-- Opening Marker --
(** * MedBridge voice loops (static/app.js): a shallow embedding

    The check-in and the booking voice loops of [static/app.js] are
    embedded as state transformers over one [World], the global scope of
    the page: the two state objects [checkinState] and [bookingState], the
    module-level handles [checkinRec], [checkinUtterance], [bookingRec],
    [bookingUtterance], the page elements the loops write to, and the host
    facilities they call (the [window.speechSynthesis] queue, the
    [SpeechRecognition] objects, [setTimeout], [fetch], [alert]).

    The file holds two revisions of the script one after the other; the
    later one, which has both loops, is the one embedded here.

    Conventions.
    - A JavaScript function is a computation in the monad [JS]: it maps a
      world to a completion (normal or thrown) and a new world.
    - An [async] function is split at its [await]: the part that runs up to
      the [fetch] call, and the part that runs when the promise settles.
    - Callbacks ([utterance.onend], [rec.onresult], timer bodies) are
      computations of their own; the host decides when they run ([Event]).
      What the engines report is not constrained; a property that depends
      on what a recognition engine may deliver to a recognizer says so
      ([engine_delivers]).
    - The static elements of the page (index.html is not part of the
      sources studied here) are taken to exist, so [getElementById] never
      returns [null] and the [if (el)] guards are always taken.  The views
      the page has are a parameter ([hasView]).
    - A string is held as the bytes of its UTF-8 form, which is also what
      the string literals of this file are. *)

From Stdlib Require Import String Ascii List Bool Arith Lia.
From stdpp Require Import base option list.
Import ListNotations.
Local Open Scope string_scope.

(** ** JavaScript strings *)

Module Str.

(** The white space and line terminator characters of ECMAScript, the ones
    [String.prototype.trim] removes, by the bytes of their UTF-8 form:
    U+0009 to U+000D and U+0020 (one byte); U+00A0 (two bytes); U+1680,
    U+2000 to U+200A, U+2028, U+2029, U+202F, U+205F, U+3000 and U+FEFF
    (three bytes). *)
Definition whiteSpace1 (a : nat) : bool :=
  (Nat.leb 9 a && Nat.leb a 13) || Nat.eqb a 32.

Definition whiteSpace2 (a b : nat) : bool :=
  Nat.eqb a 194 && Nat.eqb b 160.

Definition whiteSpace3 (a b c : nat) : bool :=
  (Nat.eqb a 225 && Nat.eqb b 154 && Nat.eqb c 128)
  || (Nat.eqb a 226 && Nat.eqb b 128
      && ((Nat.leb 128 c && Nat.leb c 138) || Nat.eqb c 168 || Nat.eqb c 169
          || Nat.eqb c 175))
  || (Nat.eqb a 226 && Nat.eqb b 129 && Nat.eqb c 159)
  || (Nat.eqb a 227 && Nat.eqb b 128 && Nat.eqb c 128)
  || (Nat.eqb a 239 && Nat.eqb b 187 && Nat.eqb c 191).

(** The rest of [s] after the white space character it begins with, if it
    begins with one. *)
Definition whiteSpace (s : string) : option string :=
  match s with
  | EmptyString => None
  | String a s1 =>
      if whiteSpace1 (nat_of_ascii a) then Some s1 else
      match s1 with
      | EmptyString => None
      | String b s2 =>
          if whiteSpace2 (nat_of_ascii a) (nat_of_ascii b) then Some s2 else
          match s2 with
          | EmptyString => None
          | String c s3 =>
              if whiteSpace3 (nat_of_ascii a) (nat_of_ascii b) (nat_of_ascii c)
              then Some s3 else None
          end
      end
  end.

(** [s] without the white space characters it begins with. *)
Fixpoint trimStart (s : string) : string :=
  match s with
  | EmptyString => EmptyString
  | String a s1 =>
      if whiteSpace1 (nat_of_ascii a) then trimStart s1 else
      match s1 with
      | EmptyString => s
      | String b s2 =>
          if whiteSpace2 (nat_of_ascii a) (nat_of_ascii b) then trimStart s2 else
          match s2 with
          | EmptyString => s
          | String c s3 =>
              if whiteSpace3 (nat_of_ascii a) (nat_of_ascii b) (nat_of_ascii c)
              then trimStart s3 else s
          end
      end
  end.
Definition disableTwoFactor (cx : ctx) (user : user) (password : string) : js unit :=
  try_catch
    (let isValidPassword := bcrypt_compare L password (user_password user) in
     (if negb isValidPassword then
        respond 401 (error "Invalid password")
      else ret tt) ;;;
     users_update (user_id user) (set_two_factor cx false None) ;;;
     redis_del ("2fa_backup_" +:+ user_id user) ;;;
     audit_insert cx (user_id user) "2fa_disabled" "user"
       "Two-factor authentication disabled" ;;;
     respond 200 (JObj [("message", JStr "Two-factor authentication disabled successfully")]))
    (fun _ => respond 500 (error "Failed to disable two-factor authentication")).

End TwoFactorSetup.

(** ** The exported handlers as one step *)

Inductive request :=
| Signup (email password name phone : string) (roles : option (list string))
| Login (email password : string)
| VerifyTwoFactor (tempToken code : string)
| Logout (userId token : string)
| RefreshTokens (refreshToken_ : string)
| ResetPasswordRequest (email : string)
| ResetPassword (token newPassword : string)
| EnableTwoFactor (user : user)
| ConfirmTwoFactor (user : user) (code : string)
| DisableTwoFactor (user : user) (password : string).
(* Verification of the proxy-rotated job scheduler of MediaTranscriber:
   WebScrapingJobLauncher, src/main.py lines 170-233.

   The launcher is embedded as a state machine whose control points are the
   loop heads of the source: the [while proxy_list] test, the
   [for job in list(incomplete_jobs)] sweep and the
   [for future in as_completed(futures)] round.  Everything the launcher
   cannot decide itself (lock state, result and completion time of an
   attempt, whether a write of the proxy file fails) is read from a
   [World]. *)

From stdpp Require Import base list strings gmap sorting.

(* ===================================================================== *)
(** * Data model *)
(* ===================================================================== *)

(* Modelled from the spec: WebScraper.WebScrapingUtility.JobStatus is not
   among the sources; the spec gives the outcome of an attempt as the
   tagged variant Success | ConnectionError | GenericError, and main.py
   names the three members below. *)
Inductive JobStatus := Success | PageConnectionError | GenericError.

#[global] Instance JobStatus_eq_dec : EqDecision JobStatus.
Proof. solve_decision. Defined.

(* A proxy is a dict read from the proxy file.  main.py reads the keys
   'ip' and 'port'; [rest] stands for the other keys (the age metadata),
   which [proxy in proxy_list] and [proxy_list.remove(proxy)] compare too. *)
Record Proxy := mkProxy { ip : string; port : string; rest : string }.

#[global] Instance Proxy_eq_dec : EqDecision Proxy.
Proof. solve_decision. Defined.

(* proxy_str = f"{proxy['ip']}:{proxy['port']}"   (line 206) *)
Definition proxy_str (proxy : Proxy) : string :=
  ip proxy +:+ ":" +:+ port proxy.

(* A job is a reference to one of the objects made by GenerateJobsFromVideo;
   the k-th object of video_jobs is referred to by k.  The mutable field
   IsCompleted of these objects lives in the state, indexed by reference. *)
Abbreviation Job := nat (only parsing).
Definition slash_source : PackageSource :=
  with_git_url "https://github.com/foo/bar" demo_source.
Definition underscore_source : PackageSource :=
  with_git_url "https://github.com/foo_bar" demo_source.

(** A repository whose name is an absolute path. *)
Definition absolute_repository : Repository :=
  {| username := "alice"; repo_name := "/etc"; key_id := None |}.

(** [demo_world] after the first access of the logger, and with two
    handlers left on the logger of the build by earlier use. *)
Definition demo_logging : World := (logger demo_env demo_world).2.

Definition stale_world : World :=
  set_loggers (insert (logger_name_of demo_source (new_BuildRecord 1))
                 ["/old/a.log"; "/old/b.log"]) demo_world.

(** * Proofs *)

(** ** Rules of the combinators *)

Section WP.
Context {A B : Type}.
Implicit Types (Q : A -> World -> Prop) (E : exn -> World -> Prop) (w : World).

Lemma wp_ret (a : A) Q E w : Q a w -> wp (ret a) Q E w.
Proof. exact id. Qed.

Lemma wp_raise e Q E w : E e w -> wp (raise e) Q E w.
Proof. exact id. Qed.

Lemma wp_gets (f : World -> A) Q E w : Q (f w) w -> wp (gets f) Q E w.
Proof. exact id. Qed.

Lemma wp_bind (m : M B) (k : B -> M A) Q E w :
  wp m (fun b => wp (k b) Q E) E w -> wp (bind m k) Q E w.
Proof. unfold wp, bind. destruct (m w) as [[b|e] w']; exact id. Qed.

Lemma wp_mono (m : M A) Q Q' E E' w :
  (forall a w', Q a w' -> Q' a w') -> (forall e w', E e w' -> E' e w') ->
  wp m Q E w -> wp m Q' E' w.
Proof. unfold wp. intros HQ HE. destruct (m w) as [[a|e] w']; auto. Qed.

Lemma wp_try_except (body : M A) (handler : exn -> M A) Q E w :
  wp body Q (fun e => wp (handler e) Q E) w -> wp (try_except body handler) Q E w.
Proof. unfold wp, try_except. destruct (body w) as [[a|e] w']; exact id. Qed.

Lemma wp_try_finally (body : M A) (final : M unit) Q E w :
  wp body (fun a => wp final (fun _ => Q a) E)
          (fun e => wp final (fun _ => E e) E) w ->
  wp (try_finally body final) Q E w.
Proof.
  unfold wp, try_finally. destruct (body w) as [[a|e] w'];
    destruct (final w') as [[[]|e'] w'']; exact id.
Qed.

Lemma wp_result (m : M A) Q E w r w' :
  wp m Q E w -> m w = (r, w') ->
  match r with Return a => Q a w' | Raise e => E e w' end.
Proof. unfold wp. intros H Hm. rewrite Hm in H. destruct r; exact H. Qed.

End WP.

Lemma wp_modify (f : World -> World) Q E w : Q tt (f w) -> wp (modify f) Q E w.
Proof. exact id. Qed.

Lemma wp_when (b : bool) (m : M unit) Q E w :
  (b = true -> wp m Q E w) -> (b = false -> Q tt w) -> wp (when b m) Q E w.
Proof. destruct b; intros H1 H2; [apply H1 | apply H2]; reflexivity. Qed.

Lemma wp_for_each {A} (I : World -> Prop) (l : list A) (body : A -> M unit) E w :
  (forall x w', In x l -> I w' -> wp (body x) (fun _ => I) E w') ->
  I w -> wp (for_each l body) (fun _ => I) E w.
Proof.
  revert w. induction l as [|x l IH]; intros w Hb Hw; [exact Hw|].
  cbn [for_each]. apply wp_bind.
  eapply wp_mono; [| |apply Hb; [left; reflexivity|exact Hw]]; cbn beta.
  - intros _ w' Hw'. apply IH; [|exact Hw']. intros y w'' Hy. apply Hb. right; exact Hy.
  - auto.
Qed.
-- Closing Marker --
Report every line containing the word "that" from the listing above.

    - An [async] function is split at its [await]: the part that runs up to
      the [fetch] call, and the part that runs when the promise settles.
      What the engines report is not constrained; a property that depends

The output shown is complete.